------ Supplied records ------
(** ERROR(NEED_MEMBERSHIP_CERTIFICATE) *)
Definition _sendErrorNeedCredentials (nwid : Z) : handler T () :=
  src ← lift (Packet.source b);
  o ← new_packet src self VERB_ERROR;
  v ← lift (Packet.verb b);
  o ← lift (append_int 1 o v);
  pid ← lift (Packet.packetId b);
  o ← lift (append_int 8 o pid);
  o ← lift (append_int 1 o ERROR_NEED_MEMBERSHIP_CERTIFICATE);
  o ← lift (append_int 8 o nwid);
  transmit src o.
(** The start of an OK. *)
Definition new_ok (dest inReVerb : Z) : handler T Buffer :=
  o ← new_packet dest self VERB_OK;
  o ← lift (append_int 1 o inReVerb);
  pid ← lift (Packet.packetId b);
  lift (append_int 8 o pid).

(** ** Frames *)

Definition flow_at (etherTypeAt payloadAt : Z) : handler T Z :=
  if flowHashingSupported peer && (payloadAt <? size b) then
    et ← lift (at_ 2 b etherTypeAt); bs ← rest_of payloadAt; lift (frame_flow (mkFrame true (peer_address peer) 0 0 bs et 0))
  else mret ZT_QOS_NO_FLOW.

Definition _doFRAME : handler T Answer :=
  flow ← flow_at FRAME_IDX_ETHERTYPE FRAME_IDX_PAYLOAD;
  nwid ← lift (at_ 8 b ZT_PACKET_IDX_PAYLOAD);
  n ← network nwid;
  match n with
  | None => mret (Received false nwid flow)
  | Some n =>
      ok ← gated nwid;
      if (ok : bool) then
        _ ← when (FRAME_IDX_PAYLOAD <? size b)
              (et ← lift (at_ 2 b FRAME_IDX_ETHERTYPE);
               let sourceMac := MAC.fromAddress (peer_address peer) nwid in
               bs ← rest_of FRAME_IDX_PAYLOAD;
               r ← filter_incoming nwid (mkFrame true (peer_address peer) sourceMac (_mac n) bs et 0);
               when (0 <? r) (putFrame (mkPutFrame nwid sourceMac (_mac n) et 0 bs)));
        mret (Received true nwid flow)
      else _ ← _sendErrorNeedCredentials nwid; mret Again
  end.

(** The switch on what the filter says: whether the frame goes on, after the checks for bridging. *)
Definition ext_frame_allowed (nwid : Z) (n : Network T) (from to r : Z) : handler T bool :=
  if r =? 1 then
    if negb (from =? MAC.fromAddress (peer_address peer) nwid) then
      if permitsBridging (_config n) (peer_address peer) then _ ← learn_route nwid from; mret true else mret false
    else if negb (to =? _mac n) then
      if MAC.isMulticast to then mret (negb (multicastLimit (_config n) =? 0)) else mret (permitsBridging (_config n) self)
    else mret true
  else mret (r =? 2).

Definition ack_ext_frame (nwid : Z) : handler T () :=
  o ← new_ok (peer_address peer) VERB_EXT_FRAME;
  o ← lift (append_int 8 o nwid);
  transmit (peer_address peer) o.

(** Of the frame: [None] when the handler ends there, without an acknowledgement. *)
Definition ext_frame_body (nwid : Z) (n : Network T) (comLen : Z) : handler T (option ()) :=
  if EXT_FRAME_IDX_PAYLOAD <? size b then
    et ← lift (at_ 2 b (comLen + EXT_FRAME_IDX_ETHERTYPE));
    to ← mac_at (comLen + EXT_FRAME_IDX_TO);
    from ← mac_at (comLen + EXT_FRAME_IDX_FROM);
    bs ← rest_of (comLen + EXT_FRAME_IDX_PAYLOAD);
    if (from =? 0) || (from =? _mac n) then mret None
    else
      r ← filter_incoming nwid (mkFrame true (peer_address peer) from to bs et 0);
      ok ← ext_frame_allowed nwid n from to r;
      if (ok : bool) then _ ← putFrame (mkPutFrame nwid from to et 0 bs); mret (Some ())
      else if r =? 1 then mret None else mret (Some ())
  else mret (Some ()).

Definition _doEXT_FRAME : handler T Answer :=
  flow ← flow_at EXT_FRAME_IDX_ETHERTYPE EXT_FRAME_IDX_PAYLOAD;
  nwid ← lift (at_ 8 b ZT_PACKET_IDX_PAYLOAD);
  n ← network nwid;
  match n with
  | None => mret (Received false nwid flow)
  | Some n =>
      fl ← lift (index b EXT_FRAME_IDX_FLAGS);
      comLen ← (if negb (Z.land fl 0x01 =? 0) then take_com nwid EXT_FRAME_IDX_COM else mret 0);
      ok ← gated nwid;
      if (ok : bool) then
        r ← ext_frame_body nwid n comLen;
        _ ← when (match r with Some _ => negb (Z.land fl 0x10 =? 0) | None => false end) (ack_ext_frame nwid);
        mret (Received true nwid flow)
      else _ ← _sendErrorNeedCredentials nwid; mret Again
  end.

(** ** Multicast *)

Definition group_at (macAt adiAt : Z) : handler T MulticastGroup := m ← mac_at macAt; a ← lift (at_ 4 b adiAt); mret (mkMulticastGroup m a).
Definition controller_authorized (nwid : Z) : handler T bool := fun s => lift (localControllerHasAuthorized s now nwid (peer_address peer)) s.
------
**Work request**: Reproduce exactly the lines from the beginning of the entries above up to and including the line that contains "if flowHashingSupported peer".

**Problem solution**:
(** ERROR(NEED_MEMBERSHIP_CERTIFICATE) *)
Definition _sendErrorNeedCredentials (nwid : Z) : handler T () :=
  src ← lift (Packet.source b);
  o ← new_packet src self VERB_ERROR;
  v ← lift (Packet.verb b);
  o ← lift (append_int 1 o v);
  pid ← lift (Packet.packetId b);
  o ← lift (append_int 8 o pid);
  o ← lift (append_int 1 o ERROR_NEED_MEMBERSHIP_CERTIFICATE);
  o ← lift (append_int 8 o nwid);
  transmit src o.
(** The start of an OK. *)
Definition new_ok (dest inReVerb : Z) : handler T Buffer :=
  o ← new_packet dest self VERB_OK;
  o ← lift (append_int 1 o inReVerb);
  pid ← lift (Packet.packetId b);
  lift (append_int 8 o pid).

(** ** Frames *)

Definition flow_at (etherTypeAt payloadAt : Z) : handler T Z :=
  if flowHashingSupported peer && (payloadAt <? size b) then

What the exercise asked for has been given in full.